▶ **Task instructions**
Find the line containing "Lemma replaceOwnerRef_again refs" in the records below. Copy exactly that line and each one after it, ending at the line containing "intros Hg H.", and nothing more.

▶ **Excerpted records**

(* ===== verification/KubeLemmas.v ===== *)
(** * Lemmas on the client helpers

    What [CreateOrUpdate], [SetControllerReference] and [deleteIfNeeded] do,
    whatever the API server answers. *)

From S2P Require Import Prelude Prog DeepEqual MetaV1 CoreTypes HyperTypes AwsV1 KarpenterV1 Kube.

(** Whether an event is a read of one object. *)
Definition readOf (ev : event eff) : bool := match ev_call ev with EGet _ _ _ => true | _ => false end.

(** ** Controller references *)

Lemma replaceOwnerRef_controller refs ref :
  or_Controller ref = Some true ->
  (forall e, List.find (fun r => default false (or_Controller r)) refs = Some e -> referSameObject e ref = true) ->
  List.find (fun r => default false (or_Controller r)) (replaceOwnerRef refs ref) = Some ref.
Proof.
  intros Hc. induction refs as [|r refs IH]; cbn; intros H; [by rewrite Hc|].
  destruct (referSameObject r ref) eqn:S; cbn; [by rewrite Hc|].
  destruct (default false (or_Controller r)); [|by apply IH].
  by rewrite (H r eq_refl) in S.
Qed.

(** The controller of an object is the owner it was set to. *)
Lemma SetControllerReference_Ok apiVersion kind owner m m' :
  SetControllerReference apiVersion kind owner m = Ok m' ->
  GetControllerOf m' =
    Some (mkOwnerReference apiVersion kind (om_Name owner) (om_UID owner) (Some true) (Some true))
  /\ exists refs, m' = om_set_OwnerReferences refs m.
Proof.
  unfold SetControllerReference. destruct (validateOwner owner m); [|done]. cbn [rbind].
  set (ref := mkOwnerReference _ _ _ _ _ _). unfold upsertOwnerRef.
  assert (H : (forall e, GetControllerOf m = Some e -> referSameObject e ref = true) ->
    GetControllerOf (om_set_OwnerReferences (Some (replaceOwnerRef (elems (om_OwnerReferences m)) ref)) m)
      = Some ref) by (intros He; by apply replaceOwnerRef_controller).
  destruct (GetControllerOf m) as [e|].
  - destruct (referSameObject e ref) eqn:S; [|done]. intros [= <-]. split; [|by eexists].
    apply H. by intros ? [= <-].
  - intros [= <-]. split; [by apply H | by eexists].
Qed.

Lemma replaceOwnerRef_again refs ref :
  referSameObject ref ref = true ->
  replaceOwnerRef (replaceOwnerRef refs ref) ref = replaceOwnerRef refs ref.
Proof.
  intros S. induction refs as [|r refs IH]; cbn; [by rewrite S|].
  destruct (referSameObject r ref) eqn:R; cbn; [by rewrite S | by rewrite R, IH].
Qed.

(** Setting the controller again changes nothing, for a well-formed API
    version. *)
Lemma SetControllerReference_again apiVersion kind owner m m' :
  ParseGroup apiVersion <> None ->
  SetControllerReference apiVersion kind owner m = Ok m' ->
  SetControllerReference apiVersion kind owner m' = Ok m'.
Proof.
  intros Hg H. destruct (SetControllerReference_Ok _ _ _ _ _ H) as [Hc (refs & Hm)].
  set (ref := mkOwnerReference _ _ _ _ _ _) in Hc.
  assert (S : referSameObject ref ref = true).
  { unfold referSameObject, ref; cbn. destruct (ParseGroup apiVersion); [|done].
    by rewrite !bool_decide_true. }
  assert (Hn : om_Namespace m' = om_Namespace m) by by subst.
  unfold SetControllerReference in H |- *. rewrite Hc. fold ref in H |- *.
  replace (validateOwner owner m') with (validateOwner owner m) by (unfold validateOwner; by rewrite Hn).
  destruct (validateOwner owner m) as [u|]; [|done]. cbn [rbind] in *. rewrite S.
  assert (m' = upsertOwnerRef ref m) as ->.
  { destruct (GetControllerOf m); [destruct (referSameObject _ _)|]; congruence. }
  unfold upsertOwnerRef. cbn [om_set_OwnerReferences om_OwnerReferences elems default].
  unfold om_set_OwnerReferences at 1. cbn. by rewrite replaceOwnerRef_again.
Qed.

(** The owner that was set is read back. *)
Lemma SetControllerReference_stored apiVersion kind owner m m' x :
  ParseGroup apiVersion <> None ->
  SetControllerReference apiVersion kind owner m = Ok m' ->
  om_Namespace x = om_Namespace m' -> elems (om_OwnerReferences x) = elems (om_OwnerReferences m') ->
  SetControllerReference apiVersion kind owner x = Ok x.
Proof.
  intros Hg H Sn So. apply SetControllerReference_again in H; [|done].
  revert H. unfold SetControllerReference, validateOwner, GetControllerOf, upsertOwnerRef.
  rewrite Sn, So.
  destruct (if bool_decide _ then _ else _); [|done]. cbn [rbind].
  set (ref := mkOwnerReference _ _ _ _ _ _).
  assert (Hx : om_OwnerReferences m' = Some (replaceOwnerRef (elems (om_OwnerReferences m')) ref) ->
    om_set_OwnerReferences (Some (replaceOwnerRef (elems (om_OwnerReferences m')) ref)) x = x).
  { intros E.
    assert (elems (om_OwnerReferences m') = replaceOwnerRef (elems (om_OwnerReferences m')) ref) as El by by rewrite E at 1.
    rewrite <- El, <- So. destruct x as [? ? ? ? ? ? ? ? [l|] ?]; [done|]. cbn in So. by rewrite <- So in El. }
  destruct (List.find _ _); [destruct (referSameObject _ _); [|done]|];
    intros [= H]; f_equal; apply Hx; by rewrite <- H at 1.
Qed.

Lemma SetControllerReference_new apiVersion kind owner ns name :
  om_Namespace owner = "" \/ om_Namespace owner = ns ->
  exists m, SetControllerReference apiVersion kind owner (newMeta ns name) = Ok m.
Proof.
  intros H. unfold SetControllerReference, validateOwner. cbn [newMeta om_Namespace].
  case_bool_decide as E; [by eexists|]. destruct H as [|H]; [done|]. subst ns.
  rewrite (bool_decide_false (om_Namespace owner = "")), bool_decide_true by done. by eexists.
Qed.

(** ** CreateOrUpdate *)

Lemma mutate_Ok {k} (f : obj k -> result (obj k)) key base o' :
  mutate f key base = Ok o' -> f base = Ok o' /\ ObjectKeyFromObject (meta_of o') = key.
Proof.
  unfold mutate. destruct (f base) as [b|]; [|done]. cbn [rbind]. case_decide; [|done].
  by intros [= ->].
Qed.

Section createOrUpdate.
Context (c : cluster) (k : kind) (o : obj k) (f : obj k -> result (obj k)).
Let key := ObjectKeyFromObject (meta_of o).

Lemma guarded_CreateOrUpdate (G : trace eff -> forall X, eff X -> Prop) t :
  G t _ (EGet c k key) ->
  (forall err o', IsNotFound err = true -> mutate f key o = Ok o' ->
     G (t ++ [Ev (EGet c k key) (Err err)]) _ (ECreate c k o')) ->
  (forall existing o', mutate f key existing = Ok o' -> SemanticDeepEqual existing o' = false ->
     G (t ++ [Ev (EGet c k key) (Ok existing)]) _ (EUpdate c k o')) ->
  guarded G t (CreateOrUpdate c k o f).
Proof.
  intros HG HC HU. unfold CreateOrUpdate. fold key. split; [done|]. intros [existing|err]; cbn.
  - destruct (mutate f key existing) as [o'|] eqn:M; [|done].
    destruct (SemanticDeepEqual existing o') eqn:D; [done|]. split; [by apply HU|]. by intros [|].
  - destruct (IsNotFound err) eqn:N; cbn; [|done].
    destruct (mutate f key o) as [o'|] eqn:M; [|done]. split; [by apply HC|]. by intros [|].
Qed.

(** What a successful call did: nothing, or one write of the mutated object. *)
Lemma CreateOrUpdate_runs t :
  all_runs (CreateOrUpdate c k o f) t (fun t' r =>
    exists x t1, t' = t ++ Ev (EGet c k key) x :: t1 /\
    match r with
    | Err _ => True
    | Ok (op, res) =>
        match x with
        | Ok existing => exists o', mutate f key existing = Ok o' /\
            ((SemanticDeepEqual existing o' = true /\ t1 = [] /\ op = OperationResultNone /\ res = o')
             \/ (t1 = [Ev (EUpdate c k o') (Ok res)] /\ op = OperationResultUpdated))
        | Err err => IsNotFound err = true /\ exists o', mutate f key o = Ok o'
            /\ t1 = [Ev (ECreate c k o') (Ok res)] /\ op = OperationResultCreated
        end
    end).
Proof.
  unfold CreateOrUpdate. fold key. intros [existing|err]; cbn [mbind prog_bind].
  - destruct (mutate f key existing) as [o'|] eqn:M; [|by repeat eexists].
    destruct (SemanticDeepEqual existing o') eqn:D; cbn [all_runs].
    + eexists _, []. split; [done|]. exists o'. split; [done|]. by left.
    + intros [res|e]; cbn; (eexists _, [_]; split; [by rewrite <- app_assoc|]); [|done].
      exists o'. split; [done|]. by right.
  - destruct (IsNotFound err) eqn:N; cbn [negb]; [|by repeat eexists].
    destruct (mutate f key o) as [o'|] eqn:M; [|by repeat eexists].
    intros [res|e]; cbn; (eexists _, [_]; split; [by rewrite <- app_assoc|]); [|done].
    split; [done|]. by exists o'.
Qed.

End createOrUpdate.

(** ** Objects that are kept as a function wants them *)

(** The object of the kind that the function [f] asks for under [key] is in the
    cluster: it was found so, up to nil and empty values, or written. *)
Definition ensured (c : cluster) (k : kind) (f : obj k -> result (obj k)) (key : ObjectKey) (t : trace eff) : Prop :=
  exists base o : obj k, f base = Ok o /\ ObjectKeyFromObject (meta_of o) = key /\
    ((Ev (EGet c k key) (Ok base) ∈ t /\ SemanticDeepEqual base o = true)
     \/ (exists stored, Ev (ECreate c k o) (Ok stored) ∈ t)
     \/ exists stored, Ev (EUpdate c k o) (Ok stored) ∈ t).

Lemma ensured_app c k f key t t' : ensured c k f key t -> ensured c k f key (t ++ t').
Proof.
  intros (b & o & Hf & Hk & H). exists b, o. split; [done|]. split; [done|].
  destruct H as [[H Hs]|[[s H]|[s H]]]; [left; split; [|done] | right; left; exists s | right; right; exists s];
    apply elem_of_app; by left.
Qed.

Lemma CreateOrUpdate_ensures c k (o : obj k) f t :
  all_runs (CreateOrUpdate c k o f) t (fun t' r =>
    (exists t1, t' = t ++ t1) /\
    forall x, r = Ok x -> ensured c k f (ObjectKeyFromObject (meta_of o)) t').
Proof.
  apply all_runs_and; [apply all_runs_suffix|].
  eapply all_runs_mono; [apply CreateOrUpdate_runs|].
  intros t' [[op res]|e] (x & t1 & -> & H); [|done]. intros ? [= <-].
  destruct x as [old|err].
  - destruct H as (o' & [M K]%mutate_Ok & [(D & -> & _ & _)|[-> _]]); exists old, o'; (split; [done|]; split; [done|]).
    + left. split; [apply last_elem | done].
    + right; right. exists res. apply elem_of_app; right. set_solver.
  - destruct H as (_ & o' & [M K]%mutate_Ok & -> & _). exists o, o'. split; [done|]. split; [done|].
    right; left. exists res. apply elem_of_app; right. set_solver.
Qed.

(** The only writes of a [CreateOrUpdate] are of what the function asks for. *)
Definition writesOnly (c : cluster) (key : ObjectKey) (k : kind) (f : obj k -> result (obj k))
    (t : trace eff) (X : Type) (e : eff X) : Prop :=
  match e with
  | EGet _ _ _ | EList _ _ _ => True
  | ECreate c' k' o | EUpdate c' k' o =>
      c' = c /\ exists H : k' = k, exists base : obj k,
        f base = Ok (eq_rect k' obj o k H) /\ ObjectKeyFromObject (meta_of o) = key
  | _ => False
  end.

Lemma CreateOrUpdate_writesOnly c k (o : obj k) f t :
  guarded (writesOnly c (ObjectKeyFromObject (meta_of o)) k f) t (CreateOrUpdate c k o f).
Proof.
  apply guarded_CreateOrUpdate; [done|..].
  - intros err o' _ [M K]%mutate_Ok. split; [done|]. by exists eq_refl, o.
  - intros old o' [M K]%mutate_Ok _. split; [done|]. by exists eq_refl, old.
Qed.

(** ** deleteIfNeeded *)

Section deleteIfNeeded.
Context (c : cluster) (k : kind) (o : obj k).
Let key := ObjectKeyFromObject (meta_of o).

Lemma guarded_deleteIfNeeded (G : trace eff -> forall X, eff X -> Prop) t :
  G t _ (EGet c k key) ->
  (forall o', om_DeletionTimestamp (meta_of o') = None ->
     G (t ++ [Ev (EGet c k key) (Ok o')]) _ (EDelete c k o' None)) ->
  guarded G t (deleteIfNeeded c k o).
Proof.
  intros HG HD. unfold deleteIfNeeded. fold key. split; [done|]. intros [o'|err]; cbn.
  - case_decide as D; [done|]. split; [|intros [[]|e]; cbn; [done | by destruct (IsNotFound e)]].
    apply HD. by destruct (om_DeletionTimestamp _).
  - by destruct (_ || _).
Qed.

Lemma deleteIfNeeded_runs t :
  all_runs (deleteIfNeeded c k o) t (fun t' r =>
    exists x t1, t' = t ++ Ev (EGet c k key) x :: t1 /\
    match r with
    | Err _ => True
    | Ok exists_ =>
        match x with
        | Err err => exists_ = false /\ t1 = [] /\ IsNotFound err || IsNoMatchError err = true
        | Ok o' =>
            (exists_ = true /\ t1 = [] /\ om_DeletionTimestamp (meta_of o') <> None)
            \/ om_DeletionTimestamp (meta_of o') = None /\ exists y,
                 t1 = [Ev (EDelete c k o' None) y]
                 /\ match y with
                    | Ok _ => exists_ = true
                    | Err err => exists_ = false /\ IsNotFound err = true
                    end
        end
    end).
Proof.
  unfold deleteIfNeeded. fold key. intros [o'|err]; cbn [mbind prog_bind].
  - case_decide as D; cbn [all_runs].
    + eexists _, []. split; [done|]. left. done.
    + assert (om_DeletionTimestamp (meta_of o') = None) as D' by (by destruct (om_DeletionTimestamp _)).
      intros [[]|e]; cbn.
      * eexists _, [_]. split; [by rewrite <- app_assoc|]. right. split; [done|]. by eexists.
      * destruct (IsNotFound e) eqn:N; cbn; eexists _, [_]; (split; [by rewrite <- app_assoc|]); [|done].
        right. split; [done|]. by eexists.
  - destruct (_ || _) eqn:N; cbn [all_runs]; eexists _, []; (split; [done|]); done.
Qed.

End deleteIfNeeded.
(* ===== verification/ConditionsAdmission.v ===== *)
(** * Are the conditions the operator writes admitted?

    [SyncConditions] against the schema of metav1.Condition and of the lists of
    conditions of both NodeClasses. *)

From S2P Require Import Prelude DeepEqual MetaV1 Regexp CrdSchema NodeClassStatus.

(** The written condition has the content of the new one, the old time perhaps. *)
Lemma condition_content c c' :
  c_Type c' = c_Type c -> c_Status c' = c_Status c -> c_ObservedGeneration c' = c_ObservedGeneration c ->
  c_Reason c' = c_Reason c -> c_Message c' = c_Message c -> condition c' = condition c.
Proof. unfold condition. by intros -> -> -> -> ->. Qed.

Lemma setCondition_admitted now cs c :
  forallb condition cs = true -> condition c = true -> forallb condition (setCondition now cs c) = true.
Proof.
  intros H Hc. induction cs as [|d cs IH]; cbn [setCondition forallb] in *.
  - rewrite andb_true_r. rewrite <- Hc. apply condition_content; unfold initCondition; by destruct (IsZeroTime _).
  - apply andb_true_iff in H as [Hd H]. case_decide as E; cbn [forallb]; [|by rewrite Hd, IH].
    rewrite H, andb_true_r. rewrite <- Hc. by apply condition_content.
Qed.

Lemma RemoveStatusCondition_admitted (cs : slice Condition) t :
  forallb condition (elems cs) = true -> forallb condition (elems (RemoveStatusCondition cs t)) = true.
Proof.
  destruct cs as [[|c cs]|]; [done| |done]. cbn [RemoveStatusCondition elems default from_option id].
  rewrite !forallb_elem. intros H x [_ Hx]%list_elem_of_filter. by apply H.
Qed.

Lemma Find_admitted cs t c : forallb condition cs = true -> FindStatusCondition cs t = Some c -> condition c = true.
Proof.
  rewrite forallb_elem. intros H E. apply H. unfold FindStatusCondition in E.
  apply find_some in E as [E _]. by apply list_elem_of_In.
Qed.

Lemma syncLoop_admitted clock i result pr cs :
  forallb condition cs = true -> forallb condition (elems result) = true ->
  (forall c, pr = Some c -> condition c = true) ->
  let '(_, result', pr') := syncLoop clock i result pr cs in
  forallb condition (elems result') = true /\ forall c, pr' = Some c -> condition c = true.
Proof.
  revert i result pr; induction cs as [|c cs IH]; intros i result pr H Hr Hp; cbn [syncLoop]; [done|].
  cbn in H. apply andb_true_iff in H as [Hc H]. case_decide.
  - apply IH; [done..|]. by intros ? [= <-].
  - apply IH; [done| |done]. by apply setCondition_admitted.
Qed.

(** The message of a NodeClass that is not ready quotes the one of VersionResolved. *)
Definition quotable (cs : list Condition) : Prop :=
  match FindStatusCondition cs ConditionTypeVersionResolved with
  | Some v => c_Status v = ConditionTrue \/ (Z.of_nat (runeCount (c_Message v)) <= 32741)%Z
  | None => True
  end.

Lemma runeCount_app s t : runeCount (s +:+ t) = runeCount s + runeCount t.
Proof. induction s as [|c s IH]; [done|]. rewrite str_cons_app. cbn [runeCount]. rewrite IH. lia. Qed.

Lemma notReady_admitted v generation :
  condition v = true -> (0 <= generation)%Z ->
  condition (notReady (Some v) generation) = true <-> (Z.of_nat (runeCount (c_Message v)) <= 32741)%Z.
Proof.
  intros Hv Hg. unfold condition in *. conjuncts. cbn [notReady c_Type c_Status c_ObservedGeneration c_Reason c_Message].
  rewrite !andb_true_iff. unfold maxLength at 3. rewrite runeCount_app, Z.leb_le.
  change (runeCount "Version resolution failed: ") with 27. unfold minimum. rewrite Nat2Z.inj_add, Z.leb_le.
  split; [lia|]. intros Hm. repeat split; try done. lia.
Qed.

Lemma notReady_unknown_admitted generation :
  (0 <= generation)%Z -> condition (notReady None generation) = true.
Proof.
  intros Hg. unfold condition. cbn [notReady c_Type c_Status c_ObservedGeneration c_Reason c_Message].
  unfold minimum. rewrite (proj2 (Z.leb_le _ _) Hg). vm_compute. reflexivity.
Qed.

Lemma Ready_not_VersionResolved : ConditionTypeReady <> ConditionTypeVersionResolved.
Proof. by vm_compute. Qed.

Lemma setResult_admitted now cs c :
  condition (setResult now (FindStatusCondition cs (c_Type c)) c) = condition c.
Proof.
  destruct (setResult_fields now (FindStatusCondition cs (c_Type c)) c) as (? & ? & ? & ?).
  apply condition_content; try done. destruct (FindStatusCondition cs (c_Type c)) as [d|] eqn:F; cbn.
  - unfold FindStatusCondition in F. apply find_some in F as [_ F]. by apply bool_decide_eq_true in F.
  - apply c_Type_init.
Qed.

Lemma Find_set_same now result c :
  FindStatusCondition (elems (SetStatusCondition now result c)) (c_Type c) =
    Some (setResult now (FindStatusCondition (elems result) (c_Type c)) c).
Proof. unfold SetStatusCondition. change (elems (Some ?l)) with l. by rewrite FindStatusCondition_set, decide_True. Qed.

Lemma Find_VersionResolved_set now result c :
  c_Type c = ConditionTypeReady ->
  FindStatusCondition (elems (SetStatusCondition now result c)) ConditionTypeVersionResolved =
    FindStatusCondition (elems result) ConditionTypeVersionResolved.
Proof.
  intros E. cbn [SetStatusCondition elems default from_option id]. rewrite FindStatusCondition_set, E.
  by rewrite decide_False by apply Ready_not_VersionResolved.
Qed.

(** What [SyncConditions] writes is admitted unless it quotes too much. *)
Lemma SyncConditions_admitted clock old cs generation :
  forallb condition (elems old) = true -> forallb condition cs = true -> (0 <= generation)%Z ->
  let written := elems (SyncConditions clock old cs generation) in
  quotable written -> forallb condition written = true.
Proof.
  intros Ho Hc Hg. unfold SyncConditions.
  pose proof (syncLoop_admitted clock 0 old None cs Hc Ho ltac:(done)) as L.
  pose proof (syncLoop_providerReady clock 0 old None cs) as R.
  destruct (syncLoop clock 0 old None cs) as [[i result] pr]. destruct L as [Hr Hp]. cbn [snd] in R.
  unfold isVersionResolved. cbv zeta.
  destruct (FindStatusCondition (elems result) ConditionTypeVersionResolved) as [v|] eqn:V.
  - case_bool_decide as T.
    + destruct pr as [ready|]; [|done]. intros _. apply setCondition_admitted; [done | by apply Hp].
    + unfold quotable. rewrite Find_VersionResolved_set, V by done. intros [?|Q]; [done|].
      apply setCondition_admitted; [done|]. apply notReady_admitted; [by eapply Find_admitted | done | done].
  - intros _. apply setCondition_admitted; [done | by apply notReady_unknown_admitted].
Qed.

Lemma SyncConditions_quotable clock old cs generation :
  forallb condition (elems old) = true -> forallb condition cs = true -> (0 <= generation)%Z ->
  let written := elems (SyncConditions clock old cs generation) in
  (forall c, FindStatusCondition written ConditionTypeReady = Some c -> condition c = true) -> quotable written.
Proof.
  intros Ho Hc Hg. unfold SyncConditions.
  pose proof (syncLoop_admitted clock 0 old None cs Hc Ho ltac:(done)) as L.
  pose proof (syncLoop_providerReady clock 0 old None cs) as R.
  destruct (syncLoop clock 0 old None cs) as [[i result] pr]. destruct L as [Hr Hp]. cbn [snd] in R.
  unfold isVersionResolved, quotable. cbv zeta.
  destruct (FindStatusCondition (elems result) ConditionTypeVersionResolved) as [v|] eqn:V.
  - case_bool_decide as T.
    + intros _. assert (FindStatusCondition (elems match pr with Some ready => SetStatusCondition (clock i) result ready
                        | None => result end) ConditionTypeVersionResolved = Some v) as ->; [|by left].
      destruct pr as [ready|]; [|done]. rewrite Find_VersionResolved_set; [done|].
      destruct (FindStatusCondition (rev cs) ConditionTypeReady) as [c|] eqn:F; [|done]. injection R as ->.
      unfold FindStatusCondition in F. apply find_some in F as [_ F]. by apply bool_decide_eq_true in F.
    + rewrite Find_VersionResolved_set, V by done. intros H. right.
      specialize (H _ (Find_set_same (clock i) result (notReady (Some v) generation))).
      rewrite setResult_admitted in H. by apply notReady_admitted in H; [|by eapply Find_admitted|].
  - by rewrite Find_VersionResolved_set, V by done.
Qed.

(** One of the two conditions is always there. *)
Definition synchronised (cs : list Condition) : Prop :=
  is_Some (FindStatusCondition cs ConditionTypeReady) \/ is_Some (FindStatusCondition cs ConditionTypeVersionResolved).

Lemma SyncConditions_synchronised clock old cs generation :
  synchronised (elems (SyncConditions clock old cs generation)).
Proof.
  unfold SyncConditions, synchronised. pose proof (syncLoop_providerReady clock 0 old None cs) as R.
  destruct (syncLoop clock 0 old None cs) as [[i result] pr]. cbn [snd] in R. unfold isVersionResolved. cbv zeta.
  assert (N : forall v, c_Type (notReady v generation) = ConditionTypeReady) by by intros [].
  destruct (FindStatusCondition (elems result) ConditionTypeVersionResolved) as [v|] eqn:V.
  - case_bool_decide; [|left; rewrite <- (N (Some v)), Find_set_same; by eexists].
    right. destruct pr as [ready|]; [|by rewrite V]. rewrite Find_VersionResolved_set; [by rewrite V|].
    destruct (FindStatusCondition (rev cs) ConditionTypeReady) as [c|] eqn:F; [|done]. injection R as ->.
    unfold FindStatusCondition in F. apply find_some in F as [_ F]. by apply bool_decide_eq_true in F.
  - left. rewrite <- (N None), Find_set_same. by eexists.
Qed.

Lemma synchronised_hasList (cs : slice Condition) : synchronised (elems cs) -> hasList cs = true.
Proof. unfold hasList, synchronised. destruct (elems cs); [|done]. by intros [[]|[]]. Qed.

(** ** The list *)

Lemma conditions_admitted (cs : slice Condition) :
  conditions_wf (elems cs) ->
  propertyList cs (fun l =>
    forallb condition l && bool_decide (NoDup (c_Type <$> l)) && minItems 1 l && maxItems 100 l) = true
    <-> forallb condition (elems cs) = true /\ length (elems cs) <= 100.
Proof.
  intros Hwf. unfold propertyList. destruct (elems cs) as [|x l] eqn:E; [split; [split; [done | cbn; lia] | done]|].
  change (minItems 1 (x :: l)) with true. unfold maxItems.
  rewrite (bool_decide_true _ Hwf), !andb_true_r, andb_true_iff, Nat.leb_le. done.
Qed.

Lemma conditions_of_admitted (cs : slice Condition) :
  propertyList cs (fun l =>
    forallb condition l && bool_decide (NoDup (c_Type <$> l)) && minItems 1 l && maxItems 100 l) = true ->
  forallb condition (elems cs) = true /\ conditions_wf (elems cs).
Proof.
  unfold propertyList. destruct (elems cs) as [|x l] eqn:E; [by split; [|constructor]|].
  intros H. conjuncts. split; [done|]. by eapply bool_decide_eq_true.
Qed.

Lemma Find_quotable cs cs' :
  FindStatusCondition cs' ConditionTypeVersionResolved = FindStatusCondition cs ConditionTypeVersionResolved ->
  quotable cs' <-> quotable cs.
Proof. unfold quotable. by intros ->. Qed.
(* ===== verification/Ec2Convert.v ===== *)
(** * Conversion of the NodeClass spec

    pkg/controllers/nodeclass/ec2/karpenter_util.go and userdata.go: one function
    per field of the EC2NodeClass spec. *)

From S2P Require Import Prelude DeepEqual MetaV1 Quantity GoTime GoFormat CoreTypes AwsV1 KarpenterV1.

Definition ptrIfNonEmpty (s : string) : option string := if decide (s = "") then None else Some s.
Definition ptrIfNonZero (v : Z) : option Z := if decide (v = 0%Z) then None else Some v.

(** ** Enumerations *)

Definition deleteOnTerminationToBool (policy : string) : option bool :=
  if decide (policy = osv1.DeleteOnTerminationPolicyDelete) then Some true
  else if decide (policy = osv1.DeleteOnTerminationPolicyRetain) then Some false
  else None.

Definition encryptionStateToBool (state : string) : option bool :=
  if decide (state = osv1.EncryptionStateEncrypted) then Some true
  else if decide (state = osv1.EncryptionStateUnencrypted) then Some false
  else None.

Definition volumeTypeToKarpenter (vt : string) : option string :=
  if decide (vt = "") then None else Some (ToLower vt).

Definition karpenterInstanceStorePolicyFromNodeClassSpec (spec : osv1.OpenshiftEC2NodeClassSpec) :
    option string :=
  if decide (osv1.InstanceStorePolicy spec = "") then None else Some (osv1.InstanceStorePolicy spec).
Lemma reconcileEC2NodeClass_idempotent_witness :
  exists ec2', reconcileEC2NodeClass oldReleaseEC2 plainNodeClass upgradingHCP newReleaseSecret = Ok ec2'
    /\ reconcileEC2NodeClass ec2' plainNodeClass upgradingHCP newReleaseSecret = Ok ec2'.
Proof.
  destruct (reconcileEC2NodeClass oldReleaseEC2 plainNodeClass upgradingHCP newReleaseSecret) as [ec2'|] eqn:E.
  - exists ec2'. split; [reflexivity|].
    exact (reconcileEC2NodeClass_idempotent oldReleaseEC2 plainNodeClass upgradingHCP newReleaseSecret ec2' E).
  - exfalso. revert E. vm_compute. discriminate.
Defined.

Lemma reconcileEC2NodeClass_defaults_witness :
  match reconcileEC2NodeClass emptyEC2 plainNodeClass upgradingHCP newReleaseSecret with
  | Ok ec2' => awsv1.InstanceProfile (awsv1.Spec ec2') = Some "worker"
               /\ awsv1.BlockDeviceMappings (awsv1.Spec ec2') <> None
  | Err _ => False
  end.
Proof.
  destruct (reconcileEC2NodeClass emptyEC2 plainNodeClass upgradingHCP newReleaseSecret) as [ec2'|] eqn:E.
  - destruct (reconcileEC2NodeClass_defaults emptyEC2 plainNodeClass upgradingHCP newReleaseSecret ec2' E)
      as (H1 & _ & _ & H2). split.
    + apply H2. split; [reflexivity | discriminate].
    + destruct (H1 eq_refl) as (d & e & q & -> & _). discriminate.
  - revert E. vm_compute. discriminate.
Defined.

▶ **Problem solution**
Lemma replaceOwnerRef_again refs ref :
  referSameObject ref ref = true ->
  replaceOwnerRef (replaceOwnerRef refs ref) ref = replaceOwnerRef refs ref.
Proof.
  intros S. induction refs as [|r refs IH]; cbn; [by rewrite S|].
  destruct (referSameObject r ref) eqn:R; cbn; [by rewrite S | by rewrite R, IH].
Qed.

(** Setting the controller again changes nothing, for a well-formed API
    version. *)
Lemma SetControllerReference_again apiVersion kind owner m m' :
  ParseGroup apiVersion <> None ->
  SetControllerReference apiVersion kind owner m = Ok m' ->
  SetControllerReference apiVersion kind owner m' = Ok m'.
Proof.
  intros Hg H. destruct (SetControllerReference_Ok _ _ _ _ _ H) as [Hc (refs & Hm)].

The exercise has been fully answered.